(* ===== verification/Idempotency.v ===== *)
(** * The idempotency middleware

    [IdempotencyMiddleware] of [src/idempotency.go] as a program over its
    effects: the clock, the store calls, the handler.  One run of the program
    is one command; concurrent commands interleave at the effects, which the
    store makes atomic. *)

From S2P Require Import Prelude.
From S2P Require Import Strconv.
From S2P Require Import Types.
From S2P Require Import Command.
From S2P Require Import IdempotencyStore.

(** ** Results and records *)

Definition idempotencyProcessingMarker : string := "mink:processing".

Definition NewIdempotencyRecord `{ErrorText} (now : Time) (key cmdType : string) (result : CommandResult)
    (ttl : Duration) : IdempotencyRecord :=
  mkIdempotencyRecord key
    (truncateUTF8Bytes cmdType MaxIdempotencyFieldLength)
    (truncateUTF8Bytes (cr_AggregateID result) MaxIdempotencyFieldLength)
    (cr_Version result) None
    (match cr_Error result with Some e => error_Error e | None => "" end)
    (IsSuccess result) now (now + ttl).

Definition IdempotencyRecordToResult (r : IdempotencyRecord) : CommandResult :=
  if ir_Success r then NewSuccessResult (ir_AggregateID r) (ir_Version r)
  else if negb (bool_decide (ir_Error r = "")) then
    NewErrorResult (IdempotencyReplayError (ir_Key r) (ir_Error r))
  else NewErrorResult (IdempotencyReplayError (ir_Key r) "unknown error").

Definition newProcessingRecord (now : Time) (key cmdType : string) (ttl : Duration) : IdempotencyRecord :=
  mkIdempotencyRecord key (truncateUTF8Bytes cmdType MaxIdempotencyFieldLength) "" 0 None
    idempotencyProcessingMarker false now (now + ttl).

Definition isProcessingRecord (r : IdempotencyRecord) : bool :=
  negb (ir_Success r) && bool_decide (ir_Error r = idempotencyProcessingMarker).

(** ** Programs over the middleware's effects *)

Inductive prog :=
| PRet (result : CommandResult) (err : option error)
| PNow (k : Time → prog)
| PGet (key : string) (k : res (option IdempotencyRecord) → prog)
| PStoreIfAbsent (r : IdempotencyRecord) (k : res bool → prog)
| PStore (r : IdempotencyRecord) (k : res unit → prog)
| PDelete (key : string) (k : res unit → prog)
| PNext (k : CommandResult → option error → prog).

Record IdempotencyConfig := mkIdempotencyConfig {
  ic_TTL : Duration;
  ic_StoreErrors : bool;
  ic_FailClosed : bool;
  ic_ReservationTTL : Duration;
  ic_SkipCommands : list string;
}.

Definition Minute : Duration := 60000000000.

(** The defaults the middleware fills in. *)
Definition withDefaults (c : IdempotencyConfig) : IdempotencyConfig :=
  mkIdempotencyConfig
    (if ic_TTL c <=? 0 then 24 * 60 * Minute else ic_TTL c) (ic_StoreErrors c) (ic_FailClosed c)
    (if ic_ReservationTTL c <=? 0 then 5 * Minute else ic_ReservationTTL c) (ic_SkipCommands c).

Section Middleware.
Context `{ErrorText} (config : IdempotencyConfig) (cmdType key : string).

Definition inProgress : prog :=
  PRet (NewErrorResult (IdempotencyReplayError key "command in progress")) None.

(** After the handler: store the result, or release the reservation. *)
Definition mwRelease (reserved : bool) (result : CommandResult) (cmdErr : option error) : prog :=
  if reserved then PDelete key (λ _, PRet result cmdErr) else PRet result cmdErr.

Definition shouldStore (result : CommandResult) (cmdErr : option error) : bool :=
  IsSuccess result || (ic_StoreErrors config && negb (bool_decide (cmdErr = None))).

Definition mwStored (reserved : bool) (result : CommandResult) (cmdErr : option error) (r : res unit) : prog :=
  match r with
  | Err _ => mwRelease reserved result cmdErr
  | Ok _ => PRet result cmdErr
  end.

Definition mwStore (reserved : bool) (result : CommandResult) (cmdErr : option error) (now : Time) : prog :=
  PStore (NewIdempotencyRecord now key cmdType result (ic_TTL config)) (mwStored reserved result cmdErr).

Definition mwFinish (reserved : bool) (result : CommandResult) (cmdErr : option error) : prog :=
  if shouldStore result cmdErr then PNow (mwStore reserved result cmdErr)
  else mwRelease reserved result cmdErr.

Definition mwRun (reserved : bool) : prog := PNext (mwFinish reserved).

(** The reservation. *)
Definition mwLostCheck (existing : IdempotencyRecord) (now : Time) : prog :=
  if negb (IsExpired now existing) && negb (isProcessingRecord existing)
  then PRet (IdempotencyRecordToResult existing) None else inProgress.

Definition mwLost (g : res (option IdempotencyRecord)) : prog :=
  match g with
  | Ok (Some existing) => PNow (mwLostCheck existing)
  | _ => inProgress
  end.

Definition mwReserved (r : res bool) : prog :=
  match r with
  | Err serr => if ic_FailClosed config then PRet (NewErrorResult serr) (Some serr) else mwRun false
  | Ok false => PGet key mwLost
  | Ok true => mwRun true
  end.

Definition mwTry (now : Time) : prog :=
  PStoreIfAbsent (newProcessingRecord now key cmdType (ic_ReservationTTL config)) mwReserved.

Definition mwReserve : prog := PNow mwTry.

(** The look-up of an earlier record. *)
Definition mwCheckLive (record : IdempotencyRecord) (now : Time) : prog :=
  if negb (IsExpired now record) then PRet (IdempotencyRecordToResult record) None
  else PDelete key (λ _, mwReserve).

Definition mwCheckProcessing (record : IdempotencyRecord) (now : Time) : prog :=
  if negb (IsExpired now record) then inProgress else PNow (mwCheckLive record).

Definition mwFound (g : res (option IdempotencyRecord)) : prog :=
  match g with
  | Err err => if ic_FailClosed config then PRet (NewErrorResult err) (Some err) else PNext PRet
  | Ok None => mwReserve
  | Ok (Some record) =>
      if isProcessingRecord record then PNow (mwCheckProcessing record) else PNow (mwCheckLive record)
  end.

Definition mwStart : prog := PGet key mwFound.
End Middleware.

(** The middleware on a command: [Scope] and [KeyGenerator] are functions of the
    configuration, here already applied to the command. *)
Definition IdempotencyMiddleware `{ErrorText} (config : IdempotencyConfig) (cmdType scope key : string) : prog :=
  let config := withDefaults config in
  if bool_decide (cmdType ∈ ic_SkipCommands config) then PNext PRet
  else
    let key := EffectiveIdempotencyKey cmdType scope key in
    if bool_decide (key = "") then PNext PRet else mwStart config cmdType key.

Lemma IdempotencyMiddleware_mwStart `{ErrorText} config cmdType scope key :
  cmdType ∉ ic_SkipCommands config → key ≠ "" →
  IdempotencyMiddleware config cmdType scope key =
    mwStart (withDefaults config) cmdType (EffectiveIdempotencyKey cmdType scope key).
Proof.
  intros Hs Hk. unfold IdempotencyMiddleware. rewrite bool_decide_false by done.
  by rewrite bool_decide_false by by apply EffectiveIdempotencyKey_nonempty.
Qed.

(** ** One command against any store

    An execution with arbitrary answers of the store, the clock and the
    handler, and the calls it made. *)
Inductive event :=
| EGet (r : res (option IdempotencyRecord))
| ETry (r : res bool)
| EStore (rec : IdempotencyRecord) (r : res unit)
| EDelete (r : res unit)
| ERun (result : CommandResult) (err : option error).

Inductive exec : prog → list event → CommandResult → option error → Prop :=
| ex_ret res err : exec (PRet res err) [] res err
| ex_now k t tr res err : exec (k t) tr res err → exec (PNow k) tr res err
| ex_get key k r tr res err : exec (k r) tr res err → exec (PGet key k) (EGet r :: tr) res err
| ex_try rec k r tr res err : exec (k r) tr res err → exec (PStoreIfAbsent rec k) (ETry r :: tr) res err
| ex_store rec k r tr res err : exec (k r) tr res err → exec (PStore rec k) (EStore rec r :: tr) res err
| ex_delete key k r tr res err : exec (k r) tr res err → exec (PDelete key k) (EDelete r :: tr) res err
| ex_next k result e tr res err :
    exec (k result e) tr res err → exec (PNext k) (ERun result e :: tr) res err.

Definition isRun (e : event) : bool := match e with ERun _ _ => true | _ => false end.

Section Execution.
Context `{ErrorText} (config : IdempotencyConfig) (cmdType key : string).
____________________
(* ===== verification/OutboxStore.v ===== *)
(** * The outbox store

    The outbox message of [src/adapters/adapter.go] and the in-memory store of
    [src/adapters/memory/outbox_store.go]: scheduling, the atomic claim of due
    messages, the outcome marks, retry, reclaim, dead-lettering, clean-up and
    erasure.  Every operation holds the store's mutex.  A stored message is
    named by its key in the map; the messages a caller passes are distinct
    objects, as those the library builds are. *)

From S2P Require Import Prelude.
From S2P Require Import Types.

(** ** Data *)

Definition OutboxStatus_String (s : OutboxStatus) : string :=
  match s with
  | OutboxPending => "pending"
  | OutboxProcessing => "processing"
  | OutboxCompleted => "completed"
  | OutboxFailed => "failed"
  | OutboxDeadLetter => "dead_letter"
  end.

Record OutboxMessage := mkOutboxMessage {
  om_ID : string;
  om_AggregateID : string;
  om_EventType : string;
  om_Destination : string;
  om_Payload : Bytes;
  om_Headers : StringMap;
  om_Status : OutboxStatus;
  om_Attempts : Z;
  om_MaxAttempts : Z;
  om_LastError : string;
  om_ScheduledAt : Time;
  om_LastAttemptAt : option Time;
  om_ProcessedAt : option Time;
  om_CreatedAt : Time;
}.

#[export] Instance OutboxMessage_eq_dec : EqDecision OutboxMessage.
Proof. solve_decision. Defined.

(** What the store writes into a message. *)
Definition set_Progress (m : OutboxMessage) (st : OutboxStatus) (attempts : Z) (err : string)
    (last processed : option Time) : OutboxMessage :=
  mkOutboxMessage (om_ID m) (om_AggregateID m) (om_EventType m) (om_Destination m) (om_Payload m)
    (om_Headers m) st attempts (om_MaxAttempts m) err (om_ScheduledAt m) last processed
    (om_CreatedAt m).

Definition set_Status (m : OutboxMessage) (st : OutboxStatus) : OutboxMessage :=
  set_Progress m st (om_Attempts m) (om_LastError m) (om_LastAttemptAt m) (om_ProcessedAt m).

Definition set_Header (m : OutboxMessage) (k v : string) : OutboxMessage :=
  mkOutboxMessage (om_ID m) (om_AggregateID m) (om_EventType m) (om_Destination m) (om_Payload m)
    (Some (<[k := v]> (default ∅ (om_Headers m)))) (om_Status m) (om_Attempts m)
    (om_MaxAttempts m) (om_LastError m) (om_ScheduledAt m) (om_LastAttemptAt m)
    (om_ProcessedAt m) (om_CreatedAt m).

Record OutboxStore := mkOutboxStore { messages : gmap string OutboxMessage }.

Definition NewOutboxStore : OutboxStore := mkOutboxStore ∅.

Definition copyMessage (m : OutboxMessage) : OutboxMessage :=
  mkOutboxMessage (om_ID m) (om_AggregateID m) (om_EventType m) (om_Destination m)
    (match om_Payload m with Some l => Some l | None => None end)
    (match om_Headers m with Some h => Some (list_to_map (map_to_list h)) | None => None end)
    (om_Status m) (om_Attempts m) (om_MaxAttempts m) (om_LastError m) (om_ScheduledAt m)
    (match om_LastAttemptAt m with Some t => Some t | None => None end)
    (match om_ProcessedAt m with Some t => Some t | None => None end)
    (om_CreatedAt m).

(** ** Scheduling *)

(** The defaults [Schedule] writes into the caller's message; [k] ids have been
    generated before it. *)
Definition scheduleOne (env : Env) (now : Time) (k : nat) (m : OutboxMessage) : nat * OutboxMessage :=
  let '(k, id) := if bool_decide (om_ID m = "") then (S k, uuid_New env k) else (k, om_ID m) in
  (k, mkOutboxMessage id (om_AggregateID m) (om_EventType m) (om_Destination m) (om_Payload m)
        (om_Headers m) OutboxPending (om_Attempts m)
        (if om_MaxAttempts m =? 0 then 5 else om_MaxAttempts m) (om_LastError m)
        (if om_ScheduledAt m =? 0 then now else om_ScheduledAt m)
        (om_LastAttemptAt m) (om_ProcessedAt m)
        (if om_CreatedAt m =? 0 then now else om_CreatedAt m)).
____________________
● WHAT TO DO
After locating the line with "om_MaxAttempts : Z;" above, return that line and every later line through the one with "Definition copyMessage (m", word for word and with nothing else.

● TASK ANSWER
  om_MaxAttempts : Z;
  om_LastError : string;
  om_ScheduledAt : Time;
  om_LastAttemptAt : option Time;
  om_ProcessedAt : option Time;
  om_CreatedAt : Time;
}.

#[export] Instance OutboxMessage_eq_dec : EqDecision OutboxMessage.
Proof. solve_decision. Defined.

(** What the store writes into a message. *)
Definition set_Progress (m : OutboxMessage) (st : OutboxStatus) (attempts : Z) (err : string)
    (last processed : option Time) : OutboxMessage :=
  mkOutboxMessage (om_ID m) (om_AggregateID m) (om_EventType m) (om_Destination m) (om_Payload m)
    (om_Headers m) st attempts (om_MaxAttempts m) err (om_ScheduledAt m) last processed
    (om_CreatedAt m).

Definition set_Status (m : OutboxMessage) (st : OutboxStatus) : OutboxMessage :=
  set_Progress m st (om_Attempts m) (om_LastError m) (om_LastAttemptAt m) (om_ProcessedAt m).

Definition set_Header (m : OutboxMessage) (k v : string) : OutboxMessage :=
  mkOutboxMessage (om_ID m) (om_AggregateID m) (om_EventType m) (om_Destination m) (om_Payload m)
    (Some (<[k := v]> (default ∅ (om_Headers m)))) (om_Status m) (om_Attempts m)
    (om_MaxAttempts m) (om_LastError m) (om_ScheduledAt m) (om_LastAttemptAt m)
    (om_ProcessedAt m) (om_CreatedAt m).

Record OutboxStore := mkOutboxStore { messages : gmap string OutboxMessage }.

Definition NewOutboxStore : OutboxStore := mkOutboxStore ∅.

Definition copyMessage (m : OutboxMessage) : OutboxMessage :=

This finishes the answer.